Artificial neural networks models for image data compression
Abstract (summary)
In this dissertation, three dimensionality reduction artificial neural networks are proposed. The theoretical analysis of these models is carried out. To demonstrate the capabilities of these models to remove linear and nonlinear redundancy of the processed data, the models are applied to perform digital image compression.
First, a neural network approach to perform adaptive calculation of the Karhunen Loeve transformation (KLT), or the principal components (eigenvectors) of the covariance matrix of an input sequence, is proposed. The optimal learning rate is calculated by minimizing an error function of the learning rate along the gradient descent direction.
The above approach is then applied to encode gray-level images adaptively, by calculating a limited number of the KLT coefficients. The effect of changing the size of the input sequence, the maximum number of coding coefficients on the bit-rate values, the compression ratio, the signal-to-noise ratio, and the generalization capability of the model to encode new images are investigated.
Second, an analysis of a three-layer auto-association network with linear output neurons and sigmoidal hidden neurons is carried out. It is shown analytically why the sigmoids operate only in their linear region. The statistical relations among the input, the hidden, and the output vectors are then employed to derive the conditions under which only the linear part of the sigmoids is used in the coding process. Treating the network as a totally linear one, a pruning algorithm is proposed to find out the minimum number of hidden neurons needed to reconstruct the input data within a certain error threshold.
Finally, a neural network model performing clustering or unsupervised segmentation is proposed and compared to Winner-take-all (WTA) techniques which are commonly used in clustering analysis.
A classified vector image quantizer is then proposed.

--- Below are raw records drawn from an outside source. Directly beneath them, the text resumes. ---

(** * junctionfs-auth: the credential store and the authenticated dispatcher

    A shallow embedding of the two variants of the gateway:
    - [Metadata]: [src/index.js], the Credential Collection is the
      [services] field of the user's identity-provider profile;
    - [Cache]: [src/unnamed/part_000], every Credential Record is an entry
      of a key-value cache under the key [userId_name_type].

    Handlers are functions in a state-and-exception monad over the store
    they talk to.  Calls to the external collaborators (identity service,
    cache, wrapped OAuth completion, session middleware) are modelled by
    their effect on that store. *)

From Stdlib Require Import ZArith String Ascii List Lia DecimalString.
From stdpp Require Import base option list gmap strings fin_maps.

Set Warnings "-register-all".

Local Open Scope string_scope.
Local Open Scope Z_scope.
Local Open Scope list_scope.

(** ** JavaScript values *)

(** JSON-shaped values: credential payloads and response bodies. *)
Inductive value : Type :=
| VUndefined
| VNull
| VBool (b : bool)
| VNum (n : Z)
| VStr (s : string)
| VArr (items : list value)
| VObj (fields : list (string * value)).

(** A value that the code only ever uses as a string but which may be
    [undefined]: a request header, a field of a JSON body, the user id
    read through [req.session?.getUserId()]. *)
Abbreviation jsstring := (option string).

(** [ToString]: what [+] concatenates for a string or [undefined]. *)
Definition ToString (s : jsstring) : string := default "undefined" s.

Definition of_jsstring (s : jsstring) : value :=
  match s with Some x => VStr x | None => VUndefined end.

(** [a == b] for two values that are strings or [undefined]. *)
Definition loose_eq (a b : jsstring) : bool :=
  match a, b with
  | Some x, Some y => String.eqb x y
  | None, None => true
  | _, _ => false
  end.

(** [a || b] on strings: the empty string and [undefined] are falsy. *)
Definition or_else (a : jsstring) (b : string) : string :=
  match a with
  | Some x => if String.eqb x "" then b else x
  | None => b
  end.

(** Own enumerable keys of an object; no keys for anything else. *)
Definition keys (v : value) : list string :=
  match v with VObj fields => map fst fields | _ => [] end.

(** ** Exceptions and the handler monad *)

Inductive exn : Type :=
| TypeError (what : string)
| ReferenceError (ident : string)
| Error (message : string)
| Thrown (s : string)            (* [throw "..."] of a bare string *)
| CoreError (message : string).  (* raised by the identity-service client *)

Inductive outcome (A : Type) : Type :=
| Ok (a : A)
| Throw (e : exn).
Arguments Ok {A} a.
Arguments Throw {A} e.

Section Monad.

Context {St : Type}.

Definition M (A : Type) : Type := St -> outcome A * St.

Definition ret {A} (a : A) : M A := fun w => (Ok a, w).

Definition throw {A} (e : exn) : M A := fun w => (Throw e, w).

Definition bind {A B} (m : M A) (k : A -> M B) : M B :=
  fun w =>
    match m w with
    | (Ok a, w') => k a w'
    | (Throw e, w') => (Throw e, w')
    end.

(** [try { m } catch (err) { h err }]: what [m] did before it threw stays
    done. *)
Definition try_catch {A} (m : M A) (h : exn -> M A) : M A :=
  fun w =>
    match m w with
    | (Ok a, w') => (Ok a, w')
    | (Throw e, w') => h e w'
    end.

End Monad.
Arguments M St A : clear implicits.

Declare Scope js_scope.
Delimit Scope js_scope with js.
Notation "'let!' x ':=' c 'in' k" := (bind c (fun x => k))
  (at level 10, x name, c at level 100, k at level 200) : js_scope.
Notation "c ';;' k" := (bind c (fun _ => k))
  (at level 100, k at level 200, right associativity) : js_scope.
Local Open Scope js_scope.

(** ** Responses *)

(** What a handler does with [res] (or with the proxy). *)
Inductive response : Type :=
| Json (body : value)                 (* [res.json(body)] *)
| Status (code : Z)                   (* [res.status(code).end()], empty body *)
| ProxyWeb (target : string)          (* [apiProxy.web(req, res, {target})] *)
           (authenticated_user : string)
           (provider_credentials : value) (* the value that is JSON.stringify-ed *)
| Unauthorized                        (* the session middleware's reply *)
| NoReply.                            (* the handler returns without using [res] *)

(** ** Session gate *)

(** What the middleware does with a request: answer it itself, or call
    the next handler with the user id it resolved. *)
Inductive gate : Type :=
| Reject
| Next (userId : jsstring).

(** Modelled from the spec: [verifySession] is the middleware of the
    session library, whose code is not among the sources.  Section 4.3: if
    the session is required and absent or invalid the middleware
    short-circuits with an unauthorized response and the route handler
    never runs; if it is valid the handler runs with the user id; if it is
    not required the handler runs, with [req.session] possibly
    [undefined]. *)
Definition verifySession (sessionRequired : bool) (session : jsstring) : gate :=
  match session with
  | Some u => Next (Some u)
  | None => if sessionRequired then Reject else Next None
  end.

(** [process.env.DISABLE_AUTH !== "true"] *)
Definition sessionRequired (DISABLE_AUTH : jsstring) : bool :=
  match DISABLE_AUTH with
  | Some v => negb (String.eqb v "true")
  | None => true
  end.
(** The batch fails with the exception of its first metric that fails. *)
Lemma build_rows_first_failure (dims : dimensions) (pre post : list pyval)
  (m : pyval) (built : list row) (e : exn) :
  build_rows dims pre = Ok built ->
  build_row dims m = Raise e ->
  build_rows dims (pre ++ m :: post) = Raise e.
Proof.
  revert built. induction pre as [|a pre IH]; intros built Hpre Hm.
  - simpl. rewrite Hm. reflexivity.
  - simpl in Hpre |- *.
    destruct (build_row dims a) as [r|e'']; [|discriminate]. simpl in *.
    destruct (build_rows dims pre) as [rs|e'']; [|discriminate].
    rewrite (IH rs eq_refl Hm). reflexivity.
Qed.

(** X6. A metric without a timestamp, or with a null one, does not
    build: once its value field is settled, scaling [None] by 1000 raises
    [TypeError]. *)
Theorem missing_timestamp_is_type_error (dims : dimensions)
  (d : list (string * pyval)) (v : option float) :
  dict_get d "timestamp" = None \/ dict_get d "timestamp" = Some PNone ->
  value_field (PDict d) = Ok v ->
  build_row dims (PDict d) = Raise TypeError.
Proof.
  intros Hts Hv. rewrite build_row_dict, Hv. unfold dict_get_or.
  destruct Hts as [-> | ->]; reflexivity.
Qed.

Lemma missing_timestamp_is_type_error_witness :
  build_row (topic_dimensions "spBv1.0/plant/NDATA/edge1")
    (PDict [("name", PStr "temp"); ("value", PFloat 21.7)])
  = Raise TypeError.
Proof.
  apply (missing_timestamp_is_type_error
           (topic_dimensions "spBv1.0/plant/NDATA/edge1")
           [("name", PStr "temp"); ("value", PFloat 21.7)] (Some 21.7%float)).
  - left. reflexivity.
  - reflexivity.
Defined.

Lemma string_length_app (s t : string) :
  String.length (s ++ t) = (String.length s + String.length t)%nat.
Proof. induction s as [|c s IH]; simpl; [reflexivity|]. rewrite IH. reflexivity. Qed.

Lemma str_repeat_length (s : string) (n : nat) :
  String.length (str_repeat s n) = (n * String.length s)%nat.
Proof.
  induction n as [|n IH]; [reflexivity|].
  simpl. rewrite string_length_app, IH. reflexivity.
Qed.

(** X7. A timestamp given as a string is not refused: the row is built
    and its [ts] is that string repeated 1000 times, 1000 times as long,
    since [*] on a [str] repeats it. *)
Theorem string_timestamp_is_repeated (dims : dimensions)
  (d : list (string * pyval)) (v : option float) (s : string) :
  dict_get d "timestamp" = Some (PStr s) ->
  value_field (PDict d) = Ok v ->
  build_row dims (PDict d)
  = Ok (row_of dims d v (PStr (str_repeat s 1000))) /\
  String.length (str_repeat s 1000) = (1000 * String.length s)%nat.
Proof.
  intros Hts Hv. split.
  - rewrite build_row_dict, Hv. unfold dict_get_or. rewrite Hts. reflexivity.
  - apply str_repeat_length.
Qed.

Lemma string_timestamp_is_repeated_witness :
  build_row (topic_dimensions "a/b")
    (PDict [("value", PInt 2); ("timestamp", PStr "17")])
  = Ok (row_of (topic_dimensions "a/b")
          [("value", PInt 2); ("timestamp", PStr "17")]
          (Some 2%float) (PStr (str_repeat "17" 1000))) /\
  String.length (str_repeat "17" 1000) = (1000 * 2)%nat.
Proof.
  apply (string_timestamp_is_repeated (topic_dimensions "a/b")
           [("value", PInt 2); ("timestamp", PStr "17")]
           (Some 2%float) "17"); reflexivity.
Defined.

The algorithm employs a simple classification procedure which uses the variance of the image block as the only feature required. This classifier has good properties as it sorts the classes by their entropy contents. Then every class is clustered using the mixture maximum likelihood criterion. This shows that the number of clusters required to represent any class can be determined by assuming a certain input distribution. (Abstract shortened by UMI.)